Ensure that the interfaces are up. You can bring up the interfaces using the following commands:

ip link set dev swp23 up
ip link set dev swp24 up

Stateless-NAT

This setup ensures PC1 (the private host) is on the private network, and PC2 (the public host) is on the public network, with the DENT VM managing the connection tracking and Stateless NAT between these networks.

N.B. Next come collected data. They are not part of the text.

Lemma C9_negative_index_reaches_indexing_witness :
  GetIndex {| GetIndex := -1; GetIpType := Instances_NetworkInterface_PRIVATE |} < 0
  ∧ Resolve GoNet.ParseIP GoNet.ParseCIDR (Some provider1)
            (facade (ni_cfg (-1) Instances_NetworkInterface_PRIVATE)) "vm-2" 4
    = Panics (index_out_of_range (-1) 2).
Proof.
  assert (Hneg : GetIndex {| GetIndex := -1;
                             GetIpType := Instances_NetworkInterface_PRIVATE |} < 0)
    by reflexivity.
  split; [exact Hneg|].
  exact (proj1 (proj2 (C9_negative_index_reaches_indexing
                         GoNet.ParseIP GoNet.ParseCIDR provider1
                         (facade (ni_cfg (-1) Instances_NetworkInterface_PRIVATE))
                         "vm-2" 4 vm2 _ eq_refl eq_refl eq_refl Hneg))).
Defined.

Lemma C10_unparseable_address_nil_nil_witness :
  GoNet.ParseIP "none" = None ∧ GoNet.ParseIP "" = None
  ∧ Resolve GoNet.ParseIP GoNet.ParseCIDR (Some provider1)
            (facade (ni_cfg 1 Instances_NetworkInterface_PRIVATE)) "vm-2" 4
    = Returns (None, None)
  ∧ Resolve GoNet.ParseIP GoNet.ParseCIDR (Some provider1)
            (facade (ni_cfg 1 Instances_NetworkInterface_PUBLIC)) "vm-2" 4
    = Returns (None, None).
Proof.
  split; [reflexivity|]. split; [reflexivity|]. split.
  - exact (proj1 (C10_unparseable_address_nil_nil GoNet.ParseIP GoNet.ParseCIDR
                    provider1 (facade (ni_cfg 1 Instances_NetworkInterface_PRIVATE))
                    "vm-2" 4 vm2 1%nat _ eq_refl eq_refl eq_refl)
                 eq_refl eq_refl).
  - exact (proj2 (C10_unparseable_address_nil_nil GoNet.ParseIP GoNet.ParseCIDR
                    provider1 (facade (ni_cfg 1 Instances_NetworkInterface_PUBLIC))
                    "vm-2" 4 vm2 1%nat _ eq_refl eq_refl eq_refl)
                 eq_refl {| NatIP := "" |} [] eq_refl eq_refl).
Defined.

(** C2, as stated, fails: for the alias range 10.1.2.9/24 on the second
    interface of vm-2, [Resolve] answers 10.1.2.9, the address written in the
    range, and not the network address 10.1.2.0. *)
Lemma C2_network_address_counterexample :
  (AliasIpRanges <$> NetworkInterfaces vm2 !! 1%nat)
  = Some [ {| IpCidrRange := "10.1.2.9/24" |} ]
  ∧ Resolve GoNet.ParseIP GoNet.ParseCIDR (Some provider1)
            (facade (ni_cfg 1 Instances_NetworkInterface_ALIAS)) "vm-2" 4
    = Returns (Some (GoNet.IPv4 10 1 2 9), None)
  ∧ ¬ alias_resolves_to_network_address provider1
        (facade (ni_cfg 1 Instances_NetworkInterface_ALIAS)) "vm-2" 4 "10.1.2.9/24".
Proof.
  split; [reflexivity|]. split; [reflexivity|].
  intros Hclaim.
  destruct (Hclaim eq_refl _ _ eq_refl) as (x & Hres & Heq).
  change (Resolve _ _ _ _ _ _)
    with (@Returns (option IP * option error) (Some (GoNet.IPv4 10 1 2 9), None))
    in Hres.
  injection Hres as <-. discriminate Heq.
Qed.

Lemma C2_alias_bare_ip_then_cidr_witness :
  GoNet.ParseIP "10.1.2.9/24" = None
  ∧ GoNet.ParseCIDR "10.1.2.9/24"
    = (Some (GoNet.IPv4 10 1 2 9),
       Some {| IPNet_IP := [10; 1; 2; 0]; IPNet_Mask := [255; 255; 255; 0] |},
       None)
  ∧ Resolve GoNet.ParseIP GoNet.ParseCIDR (Some provider1)
            (facade (ni_cfg 1 Instances_NetworkInterface_ALIAS)) "vm-2" 4
    = Returns (Some (GoNet.IPv4 10 1 2 9), None).
Proof.
  split; [reflexivity|]. split; [reflexivity|].
  exact (proj2 (C2_alias_bare_ip_then_cidr GoNet.ParseIP GoNet.ParseCIDR provider1
                  (facade (ni_cfg 1 Instances_NetworkInterface_ALIAS)) "vm-2" 4
                  vm2 1%nat _ {| IpCidrRange := "10.1.2.9/24" |} []
                  eq_refl eq_refl eq_refl eq_refl eq_refl)
               eq_refl _ _ _ eq_refl).
Defined.

(** The spec's two ALIAS examples: an aligned CIDR gives its network
    address, a bare address is returned as it is. *)
Example alias_aligned_cidr :
  Resolve GoNet.ParseIP GoNet.ParseCIDR (Some provider1)
          (facade (ni_cfg 0 Instances_NetworkInterface_ALIAS)) "vm-1" 4
  = Returns (Some (GoNet.IPv4 10 1 2 0), None).
Proof. reflexivity. Qed.

Example alias_bare_address :
  Resolve GoNet.ParseIP GoNet.ParseCIDR (Some provider1)
          (facade (ni_cfg 0 Instances_NetworkInterface_ALIAS)) "vm-2" 4
  = Returns (Some (GoNet.IPv4 10 1 2 9), None).
Proof. reflexivity. Qed.

(** When neither parser accepts the text, the CIDR parser's error comes
    back with a nil address. *)
Example alias_unparseable :
  Resolve GoNet.ParseIP GoNet.ParseCIDR
          (Some (expand (api_ok [ {| Name := "odd";
                                     NetworkInterfaces :=
                                       [ {| NetworkIP := "10.0.0.7"; AccessConfigs := [];
                                            AliasIpRanges := [ {| IpCidrRange := "/24" |} ] |} ] |} ])
                        provider0))
          (facade (ni_cfg 0 Instances_NetworkInterface_ALIAS)) "odd" 4
  = Returns (None, Some "invalid CIDR address: /24").
Proof. reflexivity. Qed.

(** * Construction of the facade *)

(** The two configuration errors come before the singleton is touched. *)
Lemma newInstances_config_error md g proj ipb resolver log :
  (GetNetworkInterface ipb ≠ None ∧ GetUseDnsToResolve ipb = true)
  ∨ (GetUseDnsToResolve ipb = true ∧ resolver = None) →
  ∃ err, newInstances md g proj ipb resolver log = (g, (None, Some err)).
Proof.
  unfold newInstances. intros [[Hni Hdns]|[Hdns Hres]]; rewrite Hdns.
  - rewrite bool_decide_eq_true_2 by done. simpl. by eexists.
  - rewrite andb_true_r. case_bool_decide; simpl; [by eexists|].
    rewrite bool_decide_eq_true_2 by done. by eexists.
Qed.

(** C5: provided the singleton initialisation succeeds, [newInstances]
    returns an error exactly when the configuration asks for DNS resolution
    together with a network interface, or asks for DNS resolution while no
    resolver is supplied; in every other configuration it returns the facade
    holding the configuration and the resolver. *)
Theorem C5_construction_fails_iff md g proj ipb resolver log :
  (initGlobalInstancesProvider md g proj log).2 = None →
  ((newInstances md g proj ipb resolver log).2.2 ≠ None
   ↔ (GetNetworkInterface ipb ≠ None ∧ GetUseDnsToResolve ipb = true)
     ∨ (GetUseDnsToResolve ipb = true ∧ resolver = None))
  ∧ ((newInstances md g proj ipb resolver log).2.2 = None →
     (newInstances md g proj ipb resolver log).2.1
     = Some {| pb := ipb; r := resolver |})
  ∧ ((newInstances md g proj ipb resolver log).2.2 ≠ None →
     (newInstances md g proj ipb resolver log).2.1 = None).
Proof.
  intros Hinit.
  destruct (decide ((GetNetworkInterface ipb ≠ None ∧ GetUseDnsToResolve ipb = true)
                    ∨ (GetUseDnsToResolve ipb = true ∧ resolver = None)))
    as [Hcfg|Hcfg].
  - destruct (newInstances_config_error md g proj ipb resolver log Hcfg)
      as [err ->]. simpl. by repeat split.
  - assert (Hgo : newInstances md g proj ipb resolver log
                  = ((initGlobalInstancesProvider md g proj log).1,
                     (Some {| pb := ipb; r := resolver |}, None))).
    { unfold newInstances.
      destruct (initGlobalInstancesProvider md g proj log) as [g' [err|]];
        [done|].
      destruct (GetUseDnsToResolve ipb) eqn:Hdns;
        repeat case_bool_decide; simpl; try done; exfalso; apply Hcfg; auto. }
    rewrite Hgo. simpl. repeat split; done.
Qed.

Lemma C5_construction_fails_iff_witness :
  (initGlobalInstancesProvider on_gce None "test-project" []).2 = None
  ∧ (newInstances on_gce None "test-project"
       {| GetNetworkInterface := ni_cfg 0 Instances_NetworkInterface_PUBLIC;
          GetUseDnsToResolve := false |} None []).2.1
    = Some (facade (ni_cfg 0 Instances_NetworkInterface_PUBLIC)).
Proof.
  assert (Hinit : (initGlobalInstancesProvider on_gce None "test-project" []).2 = None)
    by reflexivity.
  split; [exact Hinit|].
  exact (proj1 (proj2 (C5_construction_fails_iff on_gce None "test-project"
                         {| GetNetworkInterface := ni_cfg 0 Instances_NetworkInterface_PUBLIC;
                            GetUseDnsToResolve := false |} None [] Hinit))
               eq_refl).
Defined.

Example construction_rejects_dns_with_interface :
  newInstances on_gce None "test-project"
    {| GetNetworkInterface := ni_cfg 0 Instances_NetworkInterface_PRIVATE;
       GetUseDnsToResolve := true |} (Some any_resolver) []
  = (None, (None, Some "network_intf and use_dns_to_resolve are mutually exclusive")).
Proof. reflexivity. Qed.

Example construction_rejects_dns_without_resolver :
  newInstances on_gce None "test-project"
    {| GetNetworkInterface := None; GetUseDnsToResolve := true |} None []
  = (None, (None, Some "use_dns_to_resolve configured, but globalResolver is nil")).
Proof. reflexivity. Qed.

Example construction_creates_the_singleton :
  (newInstances on_gce None "test-project"
     {| GetNetworkInterface := None; GetUseDnsToResolve := false |} None []).1
  = Some provider0.
Proof. reflexivity. Qed.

Configure ACL rules for NAT offloading:

tc qdisc add dev swp23 clsact

NAT connection tracking on swp23 for egress traffic:

tc filter add dev swp23 protocol ip egress flower ip_proto tcp src_ip 192.168.0.2 action nat egress 192.168.0.2 91.245.77.1

filter protocol ip pref 49152 flower chain 0
filter protocol ip pref 49152 flower chain 0 handle 0x1
  eth_type ipv4
  ip_proto tcp
  src_ip 192.168.0.2
  not_in_hw
        action order 1:  nat egress 192.168.0.2/32 91.245.77.1 pass
         index 1 ref 1 bind 1

NAT connection tracking on swp23 for ingress traffic:

tc filter add dev swp23 protocol ip ingress flower ip_proto tcp dst_ip 91.245.77.1 action nat ingress 91.245.77.1 192.168.0.2

filter protocol ip pref 49152 flower chain 0
filter protocol ip pref 49152 flower chain 0 handle 0x1
  eth_type ipv4
  ip_proto tcp
  dst_ip 91.245.77.1
  in_hw in_hw_count 1
        action order 1:  nat ingress 91.245.77.1/32 192.168.0.2 pass
         index 2 ref 1 bind 1
        used_hw_stats delayed

To create only HW rule on swp24:

tc qdisc add dev swp24 clsact

tc filter add dev swp24 protocol ip ingress flower skip_sw ip_proto tcp src_ip 192.168.0.2 action nat egress 192.168.0.2 91.245.77.1

filter protocol ip pref 49152 flower chain 0
filter protocol ip pref 49152 flower chain 0 handle 0x1
  eth_type ipv4
  ip_proto tcp
  src_ip 192.168.0.2
  skip_sw
  in_hw in_hw_count 1
        action order 1:  nat egress 192.168.0.2/32 91.245.77.1 pass
         index 3 ref 1 bind 1
        used_hw_stats delayed

Verify Connectivity:

From PC1 to DENT:

PC1> ping 192.168.0.1
PING 192.168.0.1 (192.168.0.1) 56(84) bytes of data.
64 bytes from 192.168.0.1: icmp_seq=1 ttl=64 time=0.056 ms
64 bytes from 192.168.0.1: icmp_seq=2 ttl=64 time=0.033 ms
64 bytes from 192.168.0.1: icmp_seq=3 ttl=64 time=0.047 ms
64 bytes from 192.168.0.1: icmp_seq=4 ttl=64 time=0.045 ms

From PC2 to DENT:

PC1> ping 91.245.77.1
PING 91.245.77.1 (91.245.77.1) 56(84) bytes of data.
64 bytes from 91.245.77.1: icmp_seq=1 ttl=64 time=0.061 ms
64 bytes from 91.245.77.1: icmp_seq=2 ttl=64 time=0.058 ms
64 bytes from 91.245.77.1: icmp_seq=3 ttl=64 time=0.047 ms
64 bytes from 91.245.77.1: icmp_seq=4 ttl=64 time=0.041 ms

From PC1 to PC2:

PC1> ping 91.245.77.2
PING 91.245.77.2 (91.245.77.2) 56(84) bytes of data.
64 bytes from 91.245.77.2: icmp_seq=1 ttl=64 time=0.046 ms
64 bytes from 91.245.77.2: icmp_seq=2 ttl=64 time=0.044 ms
64 bytes from 91.245.77.2: icmp_seq=3 ttl=64 time=0.040 ms
64 bytes from 91.245.77.2: icmp_seq=4 ttl=64 time=0.035 ms

Since all three pings are successful, it indicates that the network is configured correctly and connectivity is established.

Private to Private Flow

To skip NAT for packets designated as a private subnet or hosts:

tc filter add dev swp24 protocol ip ingress flower skip_sw ip_proto tcp dst_ip 192.168.0.1/24 action pass

filter protocol ip pref 49152 flower chain 0
filter protocol ip pref 49152 flower chain 0 handle 0x1
  eth_type ipv4
  ip_proto tcp
  dst_ip 192.168.0.1/24
  skip_sw
  in_hw in_hw_count 1
        action order 1: gact action pass
         random type none pass val 0
         index 5 ref 1 bind 1
        used_hw_stats delayed

Note: The last added rule has a higher priority, so the priority can be skipped in the rule.